Our Fall 2022 Annual Members Meeting at Paul Smith’s Visitor Center was a great success thanks to all who joined Adirondack Wild on a lovely fall day. You all imparted a sense of renewal and hope, as well as celebration of our deserving award recipients. Many of you showed great interest in our discussion about Cooperative Stewardship of Adirondack Lakes. After the meeting, our advisor Sunita Halasz wrote about the lakes conversation:
”It was a really excellent part of the annual meeting. During Q&A so many people weighed in with their thoughts. Adirondack Wild attracts a high-powered audience with a lot of good opinions, and I think it energizes people to talk and share.”
Indeed, it does! With the help of Sunita and many others, Adirondack Wild is pursuing matters proposed fifty years ago which remain highly relevant. How should the capacity of our lakes to withstand various uses be evaluated during climate change – and by whom? With what effect? In 1972, the Adirondack Park State Land Master Plan placed responsibility for a comprehensive study of Adirondack lakes to maintain their ecological, natural and aesthetic qualities squarely on the NYS Department of Environmental Conservation.

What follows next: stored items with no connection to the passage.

(** C1 (amended): for every frequency [f] of 40..1600 the byte that
    [setPWMFreq] computes, and the one it writes to the prescale register,
    is [floor (25_000_000 / 4096 / f - 1 + 0.05)]; for [f = 1600] it is 2. *)
Theorem setPWMFreq_prescale {D : Type} (bus : I2C D)
    (unrepr : Float64.float64 -> Z) (f : Z) :
  40 <= f <= 1600 ->
  prescale_byte unrepr f = prescale_reference f /\
  prescale_byte unrepr 1600 = 2 /\
  forall mh v res,
    In (EvWrite preescale v res) (trace (setPWMFreq bus unrepr f) mh) ->
    v = prescale_reference f.
Proof.
  intros Hf. split; [apply prescale_byte_reference; exact Hf|].
  split; [apply prescale_byte_1600|].
  intros mh v res. unfold setPWMFreq. cbv zeta.
  change (Float64.to_uint8 unrepr (Float64.Floor (prescale f)))
    with (prescale_byte unrepr f).
  rewrite (prescale_byte_reference unrepr f Hf).
  generalize (prescale_reference f). intros b.
  unfold trace, bind, ReadRegister, writeReg, WriteRegister, Sleep, ret.
  destruct (I2C_ReadRegister bus mode1 (i2c mh)) as [[m [e0|]] d]; cbn.
  { intros [H|[]]. discriminate H. }
  repeat match goal with
  | |- context [I2C_WriteRegister bus ?r ?v ?d] =>
      destruct (I2C_WriteRegister bus r v d) as [[?|] ?]; cbn
  end;
  intros H;
  repeat (destruct H as [H|H]; [try discriminate H|]);
  try contradiction;
  injection H as <- _; reflexivity.
Qed.

Lemma setPWMFreq_prescale_witness :
  prescale_byte Sim.saturate 1600 = prescale_reference 1600 /\
  2 = prescale_reference 1600.
Proof.
  assert (Hf : 40 <= 1600 <= 1600) by lia.
  destruct (setPWMFreq_prescale Sim.regfile Sim.saturate 1600 Hf) as (H1 & _ & H3).
  split; [exact H1|].
  apply (H3 {| i2c := ∅ |} 2 None).
  vm_compute. right. right. left. reflexivity.
Defined.

(** C1 as stated fails at [f = 1600]: the byte computed is 2, not 3. *)
Lemma prescale_1600_is_not_3 :
  prescale_byte Sim.saturate 1600 = 2 /\ prescale_byte Sim.saturate 1600 <> 3 /\
  prescale_reference 1600 = 2.
Proof. vm_compute. repeat split. discriminate. Qed.

(** ** Initialisation on a bus that does not fail *)

Section GoodBus.

Context {D : Type} (bus : I2C D) (unrepr : Float64.float64 -> Z).
Hypothesis writes_succeed : forall r v d, (I2C_WriteRegister bus r v d).1 = None.
Hypothesis reads_succeed : forall r d, (I2C_ReadRegister bus r d).1.2 = None.

Ltac run_bus :=
  repeat match goal with
  | |- context [I2C_WriteRegister bus ?r ?v ?d] =>
      let E := fresh "E" in
      pose proof (writes_succeed r v d) as E;
      destruct (I2C_WriteRegister bus r v d) as [? ?];
      cbn in E; subst; cbn
  | |- context [I2C_ReadRegister bus ?r ?d] =>
      let E := fresh "E" in
      pose proof (reads_succeed r d) as E;
      destruct (I2C_ReadRegister bus r d) as [[? ?] ?];
      cbn in E; subst; cbn
  end.

Lemma init_good mh :
  exists mh' m1 m2,
    init bus unrepr mh =
    (None, mh',
     [ EvWrite allLedOnL 0 None; EvWrite allLedOnH 0 None;
       EvWrite allLedOffL 0 None; EvWrite allLedOffH 0 None;
       EvWrite mode2 outdrv None; EvWrite mode1 allcall None;
       EvSleep (5 * Millisecond);
       EvRead mode1 m1 None; EvWrite mode1 (Z.ldiff m1 sleep) None;
       EvSleep (5 * Millisecond);
       EvRead mode1 m2 None;
       EvWrite mode1 (Z.lor (Z.land m2 0x7F) sleep) None;
       EvWrite preescale 2 None; EvWrite mode1 m2 None;
       EvSleep (5 * Millisecond);
       EvWrite mode1 (Z.lor m2 0x80) None ]) /\
    0 <= m1 < 256 /\ 0 <= m2 < 256.
Proof.
  unfold init, setPWMFreq. cbv zeta.
  change (Float64.to_uint8 unrepr (Float64.Floor (prescale 1600)))
    with (prescale_byte unrepr 1600).
  rewrite prescale_byte_1600.
  unfold setAllPWM, initPWM, bind, ReadRegister, writeReg, WriteRegister,
    Sleep, ret.
  run_bus.
  eexists _, _, _. split; [reflexivity|]. split; apply uint8_range.
Qed.

Lemma Speed_1_128_good mh :
  exists mh',
    Speed bus 1 128 mh =
    (None, mh',
     [ EvWrite (led0OnL + 4 * 8) 0 None; EvWrite (led0OnH + 4 * 8) 0 None;
       EvWrite (led0OffL + 4 * 8) 0 None; EvWrite (led0OffH + 4 * 8) 8 None ]).
Proof.
  rewrite (Speed_known bus 1 128 mh 8 10 9) by reflexivity.
  unfold after, trace, setPWM, bind, writeReg, WriteRegister, ret. cbn.
  run_bus. eexists. reflexivity.
Qed.

End GoodBus.

(** C9: when opening the bus and every transaction on it succeed, [Open]
    followed by [Speed] of motor 1 at 128 performs, in this order: the four
    broadcast writes of zero; the mode and prescale sequence ([m1] and [m2]
    are the two values read from [mode1]; the prescale byte 2 is the value
    of the prescale formula at 1600 Hz); the four writes to the registers of channel 8 with the bytes of
    [on = 0], [off = 2048]. *)
Theorem Open_then_Speed_trace {D : Type} (bus : I2C D)
    (unrepr : Float64.float64 -> Z) (addr bus_no : Z) (d0 : D) :
  I2C_New bus (uint8 addr) bus_no = inl d0 ->
  (forall r v d, (I2C_WriteRegister bus r v d).1 = None) ->
  (forall r d, (I2C_ReadRegister bus r d).1.2 = None) ->
  exists mh mh' m1 m2,
    Open bus unrepr addr bus_no =
      (inl mh,
       [ EvWrite allLedOnL 0 None; EvWrite allLedOnH 0 None;
         EvWrite allLedOffL 0 None; EvWrite allLedOffH 0 None;
         EvWrite mode2 outdrv None; EvWrite mode1 allcall None;
         EvSleep (5 * Millisecond);
         EvRead mode1 m1 None; EvWrite mode1 (Z.ldiff m1 sleep) None;
         EvSleep (5 * Millisecond);
         EvRead mode1 m2 None;
         EvWrite mode1 (Z.lor (Z.land m2 0x7F) sleep) None;
         EvWrite preescale 2 None; EvWrite mode1 m2 None;
         EvSleep (5 * Millisecond);
         EvWrite mode1 (Z.lor m2 0x80) None ]) /\
    Speed bus 1 128 mh =
      (None, mh',
       [ EvWrite (led0OnL + 4 * 8) 0 None; EvWrite (led0OnH + 4 * 8) 0 None;
         EvWrite (led0OffL + 4 * 8) 0 None; EvWrite (led0OffH + 4 * 8) 8 None ]) /\
    prescale_reference 1600 = 2 /\
    decode 0 0 = 0 /\ decode 0 8 = 2048 /\
    0 <= m1 < 256 /\ 0 <= m2 < 256.
Proof.
  intros Hnew Hw Hr.
  destruct (init_good bus unrepr Hw Hr {| i2c := d0 |})
    as (mh & m1 & m2 & Hinit & Hm1 & Hm2).
  destruct (Speed_1_128_good bus Hw mh) as (mh' & Hspeed).
  exists mh, mh', m1, m2.
  split; [|split; [exact Hspeed | repeat split; lia]].
  unfold Open. rewrite Hnew, Hinit. reflexivity.
Qed.

Lemma Open_then_Speed_trace_witness :
  exists mh mh',
    Open Sim.regfile Sim.saturate 0x60 1 =
      (inl mh,
       [ EvWrite 0xFA 0 None; EvWrite 0xFB 0 None;
         EvWrite 0xFC 0 None; EvWrite 0xFD 0 None;
         EvWrite 0x01 0x04 None; EvWrite 0x00 0x01 None;
         EvSleep 5000000;
         EvRead 0x00 0x01 None; EvWrite 0x00 0x01 None;
         EvSleep 5000000;
         EvRead 0x00 0x01 None;
         EvWrite 0x00 0x11 None;
         EvWrite 0xFE 2 None;
         EvWrite 0x00 0x01 None;
         EvSleep 5000000;
         EvWrite 0x00 0x81 None ]) /\
    Speed Sim.regfile 1 128 mh =
      (None, mh',
       [ EvWrite 38 0 None; EvWrite 39 0 None;
         EvWrite 40 0 None; EvWrite 41 8 None ]).
Proof.
  destruct (Open_then_Speed_trace Sim.regfile Sim.saturate 0x60 1 ∅
              eq_refl (fun _ _ _ => eq_refl) (fun _ _ => eq_refl))
    as (mh & mh' & m1 & m2 & Hopen & Hspeed & _).
  exists mh, mh'. split; [|exact Hspeed].
  rewrite Hopen. vm_compute in Hopen.
  injection Hopen as _ <- _ <-. reflexivity.
Defined.

(** * Further properties of the driver *)

(** ** Failing transactions *)

Lemma outcomes_app (t1 t2 : list event) :
  outcomes (t1 ++ t2) = outcomes t1 ++ outcomes t2.
Proof. unfold outcomes. apply flat_map_app. Qed.

Lemma fail_fast_from_nil_iff (os : list (option error)) (res : option error) :
  fail_fast_from os res ->
  (res = None <-> Forall (fun o => o = None) os).
Proof.
  induction os as [|[e|] os IH]; simpl.
  - intros ->. split; [constructor | reflexivity].
  - intros [-> ->]. split; [discriminate|].
    intros H. inversion H as [|? ? H1 _]. discriminate H1.
  - intros H. destruct (IH H) as [I1 I2]. split.
    + intros E. constructor; [reflexivity | exact (I1 E)].
    + intros F. inversion F. auto.
Qed.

Today, with staffing at the NYS DEC and Adirondack Park Agency stretched to the breaking point, how we can we all act more collaboratively to achieve that goal? And what happens on a busy summer day on Lake Placid or Lower Saranac Lake or Lake Pleasant when dozens of pleasure craft of all sizes are moving, waves are breaking on sensitive shorelines, and nobody appears to be in charge?
Meanwhile, DEC and APA issue permissions for expanded marinas and boat launches on certain lakes and ponds when neither agency has employed known tools and methods to study the capacity of these waterbodies to absorb a lot more recreational use by all of us. This is a classic case of the Tragedy of the Commons.
We are pursuing more dialogue on these questions with the help of experts like our Board Director Chad Dawson. Meanwhile, Adirondack Wild is also taking direct action. We are joining shoreline owners on Fish Creek Pond to insist that a proposed major private marina expansion there does not take place as presently designed because it would have negative ripple effects throughout that sensitive area.
We have joined the Sierra Club to file a Friend of the Court brief to argue that on nearby Lower Saranac Lake (and elsewhere) the state is legally obligated to classify lakes surrounded wholly or partially by Forest Preserve, and to study their carrying capacity as part of necessary park planning, permitting and management.
This is the Adirondack Park, and the health of our interconnected water resources are crucial for the Park’s integrity, nesting loons, and local and regional economies.
Of course, what goes on in upland forests of the Park directly and indirectly affects our downstream rivers and lakes. So, we are also closely monitoring the Adirondack Park Agency’s review of a Miami, Florida developer’s proposed 120+ resort development above the Ausable River in Jay, Essex County.
Will APA insist on good conservation subdivision design ? Will the tract’s forest habitats be needlessly fragmented and eroded to construct second homes? Will APA hold a public hearing on this controversial development?
Adirondack Wild is determined to hold the APA’s feet to the fire. This Miami developer must be subject to a public hearing and held to the highest standard of the APA Act and APA’s Large-Scale Subdivision Review. If APA fails to require a thorough analysis and less damaging design alternatives, that is just more evidence that amendments to the APA Act are urgently needed.
Common sense, well-studied legislation “to preserve ecological integrity, wildlife and open space in the Adirondack Park” is pending. Last year, the bill passed the NYS Assembly and our support for the measure was cited by the sponsor. That’s progress. Adirondack Wild will make every effort during 2023 to have the NYS Senate pass this measure and send it to the Governor’s desk.
With your financial and moral support, we have reason to close 2022 with hope for the year to come.
We have set a goal of raising $25,000 during our Fall-Winter Campaign for Wild Lands and Waters.
Won’t you please help? We cannot do this work for wilderness without you. Please consider giving generously to this appeal and please also consider giving a membership gift to a friend, family member or co-worker who would value what we do, and what you support.
Every donor becomes an Adirondack Wild member. We have no “dues” or membership categories. We trust every donor to give as generously as they can during our two annual appeals. We are just 40 donors away from reaching 1000 donor-members!
During this season of giving, thank you for considering Adirondack Wild and for making a generous gift and becoming more involved with an organization whose focus is not only the ecological integrity of the Adirondacks, but also the intrinsic value of wilderness for its own sake.
In advance, thank you so much for your consideration.